The Camedia C-3020 Zoom, announced in October 2001, was the last of Olympus's long-running 3-megapixel C-30x0 series, a value-priced descendant of the well-regarded C-3000/C-3040 enthusiast compacts. It offered the family's core imaging package in a simplified, more affordable body for the Christmas 2001 market.
It pairs a 3.2-megapixel (3MP effective) 1/1.8-inch CCD with a 3x optical zoom equivalent to 32-96mm, extendable by a continuous 2.5x digital telephoto. Framing is via a diopter-adjustable optical viewfinder or the 1.8-inch LCD, sensitivity runs ISO 100-400, files save as JPEG or uncompressed TIFF, storage is 3.3V SmartMedia, and power comes from four AA cells or two CR-V3 lithium packs.
The relatively large 1/1.8-inch CCD gives it pleasant, low-noise output by early-2000s standards, and the chunky body with a proper handgrip handles better than the slim compacts that followed. It appeals to collectors of early digital and anyone after the characteristic colour of period CCDs, accepting slow write times and modest resolution.

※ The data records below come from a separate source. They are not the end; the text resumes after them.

(** C10: A submission for which all goes well makes one batch of the request: the row describes the request,
    with the price, the account and the provider that were chosen, and is submitted under the name the
    provider gave; there is a pending item for every image; the hold moved from the balance of the owner to
    the frozen funds; the batch is in the queue; nothing else in the database changed, and the owner is
    shown the row. *)
Theorem submit_effect owner req r idempotencyKey provider account price id u now s q p p' pj :
  goesWell owner req r idempotencyKey provider account price id u now s q p p' pj ->
  let hash := HashBatchImageSubmitRequest r in
  exists s' row, Submit owner req idempotencyKey (Ok id) (mret tt) now ((s, []), (q, p)) = (Ok (public row), ((s', []), ((put id q).2, p'))) /\
    jobs s' = <[id := row]> (jobs s) /\
    describes (jobParams owner r provider account price None (TrimSpace idempotencyKey) hash id) row /\
    job_Status row = BatchImageJobStatusSubmitted /\ ProviderJobName row = Some (pj_ProviderJobName pj) /\ SubmittedAt row = Some now /\
    items s' = <[id := map (pendingItemOf id hash) (Items r)]> (items s) /\
    users (billing_db s') = <[own_UserID owner := heldFrom (snap_HoldAmount price) u]> (users (billing_db s)).
Proof.
  intros [Hen Hv Hg Hk Ha Hsp Hpr Hst Hpa (Hid & Hj & Hi) Hm Hac Hn Hq] hash. destruct (validated_items _ _ _ _ _ Hv) as [Hdup Hne].
  set (newKey := TrimSpace idempotencyKey).
  destruct (createJob_run owner r provider account price newKey hash id s Hsp Hid Hst Hj) as (job & s1 & (C1 & C2 & C3 & C4) & Hde & Hcs & Hcn & _ & Hsb). cbv zeta in C1.
  assert (Hjob : BatchID job = id /\ job_UserID job = own_UserID owner /\ job_APIKeyID job = Some (own_APIKeyID owner) /\ holdOf job = snap_HoldAmount price).
  { destruct Hde as [D1 D2]. injection D1. injection D2. cbn [jobParams new_BatchID new_UserID new_APIKeyID new_HoldAmount]. intros. unfold holdOf.
    split_and!; [congruence|congruence|congruence|]. match goal with H : job_HoldAmount job = _ |- _ => by rewrite H end. }
  destruct Hjob as (Eb & Eu & Ek & Eh). destruct (reserve_run job hash s1 (snap_HoldAmount price) (own_APIKeyID owner) u Eh Ek) as (s2 & R1 & R2 & R3 & R4).
  { by rewrite Eu, Eb, C4. }
  assert (J2 : jobs s2 !! id = Some job) by (rewrite R2, C2; apply lookup_insert_eq).
  destruct (pendingItems_run id hash (Items r) s2 job J2) as (s3 & _ & I2 & I3 & I4 & I5); [by rewrite R3, C3|done|done|].
  assert (J3 : jobs s3 !! id = Some job) by congruence.
  destruct (uploading_run id "upload_started" now s3 job) as (s4 & U1 & U2 & U3 & U4); [done|done|done|]. set (row4 := transitionRow _ _ _ _) in *.
  assert (H4 : job_Status row4 = BatchImageJobStatusUploading /\ SubmittedAt row4 = None /\ terms row4 = terms job) by (subst row4; clear -Hsb; by destruct job).
  destruct H4 as (S4 & B4 & T4). clearbody row4.
  set (params := mkProviderSubmit id (pj_ProviderJobName pj) (pj_ProviderInputRef pj) (pj_ProviderOutputRef pj)
       (batchImageGCSRef provider (pj_ProviderInputRef pj)) (batchImageGCSRef provider (pj_ProviderOutputRef pj))).
  destruct (providerSubmit_run params now s4 row4) as (s5 & P1 & P2 & P3 & P4); [rewrite U2; apply lookup_insert_eq|done|]. set (row5 := submittedRow _ _ _) in *.
  assert (H5 : job_Status row5 = BatchImageJobStatusSubmitted /\ ProviderJobName row5 = Some (pj_ProviderJobName pj) /\ SubmittedAt row5 = Some now /\ terms row5 = terms row4)
    by (subst row5; clear -B4; destruct row4; simpl in *; by subst). destruct H5 as (S5 & N5 & B5 & T5). clearbody row5. cbn [params sub_BatchID] in P2.
  exists s5, row5. split; [|split_and!; [by rewrite P2, U2, I3, R2, C2, !insert_insert_eq|by eapply describes_terms; [|exact Hde]; congruence|done|done|done|by rewrite P3, U3, I5, R3, C3|
    by rewrite P4, U4, I4, R4, Eu, C4]].
  assert (Hup : upload owner r hash provider account (mret tt) now job ((s2, []), (q, p)) = (Ok (public row5), ((s5, []), ((put id q).2, p')))).
  { unfold upload, createPendingItems. rewrite bindDB, Eb, I2. cbn [fst snd]. rewrite bindDB, U1. cbn [fst snd]. cbv zeta. set (job' := ({ job with job_Status := _ })).
    assert (E' : BatchID job' = id) by (subst job'; by destruct job). clearbody job'. rewrite bindProvider, (Hac job' E'). cbn [fst snd]. rewrite bindDB. cbn [mret ST_ret fst snd].
    destruct (String.eqb_spec (TrimSpace (pj_ProviderJobName pj)) ""); [done|]. unfold recordSubmitted. rewrite bindDB, E'. fold params. rewrite P1. cbn [fst snd].
    rewrite bindQueue, Hq. cbn [negb]. rewrite bindDB_ok, (getJob_run id s5 row5) by (rewrite P2; apply lookup_insert_eq). done. }
  assert (Hnew : submitNew owner r hash newKey (Ok id) (mret tt) now ((s, []), (q, p)) = (Ok (public row5), ((s5, []), ((put id q).2, p')))).
  { unfold submitNew. cbv zeta. rewrite Ha, Hpr, bind_ok_eq. unfold resolveParent. rewrite Hpa. cbn [mret ST_ret]. rewrite bindDB_ok, C1, bindDB, R1. exact Hup. }
  unfold Submit. rewrite Hen, Hv, Hg. cbn [negb]. cbv zeta. fold newKey hash. destruct (String.eqb_spec newKey "") as [|Hkn]; [exact Hnew|].
  destruct Hk as [|Hk]; [done|]. rewrite bindDB, getKey_cases. cbn [fst snd tail]. fold newKey in Hk. rewrite Hk. exact Hnew.
Qed.
End Effect.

SmartMedia is the main used-market consideration: cards top out at 128MB, are long out of production and are electrically fragile, so a working card included in the sale adds real value. AA power keeps it easy to run. Check the LCD for bright lines, the lens barrel for smooth extension, and test a TIFF write to prove the card slot.